Hi,
as Rob McEwen already pointed out Bill Stearns offered image hash data
for such a project. I did write such a plugin (Bill did publish his data
via DNS, thanks again!) but am somewhat disappointed by the results (so
I didn't bother publishing the plugin).
The point is that the most annoying image spams (i.e. those you want to
catch) are deliberatly defective or altered so that simple hashing of
the image MIME parts doesn't really work. Seems to me that spammers
already practise hash busting methods on images, presumably cos some big
ISP(s) do check image hashes already,
Still, if disired I can post that plugin somewhere (with appropriate
words of caution)...
Dirk
John D. Hardin schrieb:
All:
A few posts back was a suggestion for checking the MD5 checksum of
attached images against a blacklist to catch the current wave of
attached-image-only stock pump-and-dump scam spams.

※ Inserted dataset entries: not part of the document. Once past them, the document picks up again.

Lemma traverse_fmap {A B C} (f : B -> result message_error C) (g : A -> B) l : traverse f (g <$> l) = traverse (f ∘ g) l.
Proof. induction l as [|a l IH]; [done|]. rewrite fmap_cons. cbn [traverse]. by rewrite IH. Qed.

Lemma bind_ext {A B} (r : result message_error A) (k k' : A -> result message_error B) :
  (forall a, k a = k' a) -> r ≫= k = r ≫= k'.
Proof. intros Hk. by destruct r; [apply Hk|]. Qed.

Lemma fold_result_fmap {A B S} (f : S -> B -> result message_error S) (g : A -> B) l s :
  fold_result f (g <$> l) s = fold_result (fun s a => f s (g a)) l s.
Proof. revert s. induction l as [|a l IH]; intros s; [done|]. rewrite fmap_cons. cbn [fold_result]. destruct (f s (g a)); [apply IH|done]. Qed.

Lemma fold_result_ext {A S} (f g : S -> A -> result message_error S) l s :
  (forall s a, a ∈ l -> f s a = g s a) -> fold_result f l s = fold_result g l s.
Proof.
  revert s. induction l as [|a l IH]; intros s Hl; [done|]. cbn [fold_result]. rewrite (Hl s a) by left.
  destruct (g s a); [|done]. apply IH. intros s' a' ?. apply Hl. by right.
Qed.

Lemma zip_canon {A B C} (g : B -> C) (k : list A) l : zip k (g <$> l) = (fun x => (x.1, g x.2)) <$> zip k l.
Proof. revert l. induction k as [|a k IH]; intros [|b l]; [done..|]. rewrite fmap_cons. cbn [zip_with]. by rewrite IH. Qed.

Taking that to its logical conclusion suggests the creation of a
public Image Realtime Block List along the lines of what SURBL
provides for URLs, and extending SA to MD5-sum attached images and
check them against the block list.
Is this a good idea? Is this a bad idea? Is it pointless, as spammers
would just generate per-message images the way they are probably
generating per-message random Bayes poison now? Is it already covered
by Razor et. al.?
Comments are solicited!
--
John Hardin KA7OHZ ICQ#15735746 http://www.impsec.org/~jhardin/
[EMAIL PROTECTED] FALaholic #11174 pgpk -a [EMAIL PROTECTED]
key: 0xB8732E79 - 2D8C 34F4 6411 F507 136C AF76 D822 E6E6 B873 2E79
-----------------------------------------------------------------------
Senator, when you took your oath of office, you placed your hand on
the Bible and swore to uphold the Constitution. You didn't place your
hand on the Constitution and swear to uphold the Bible.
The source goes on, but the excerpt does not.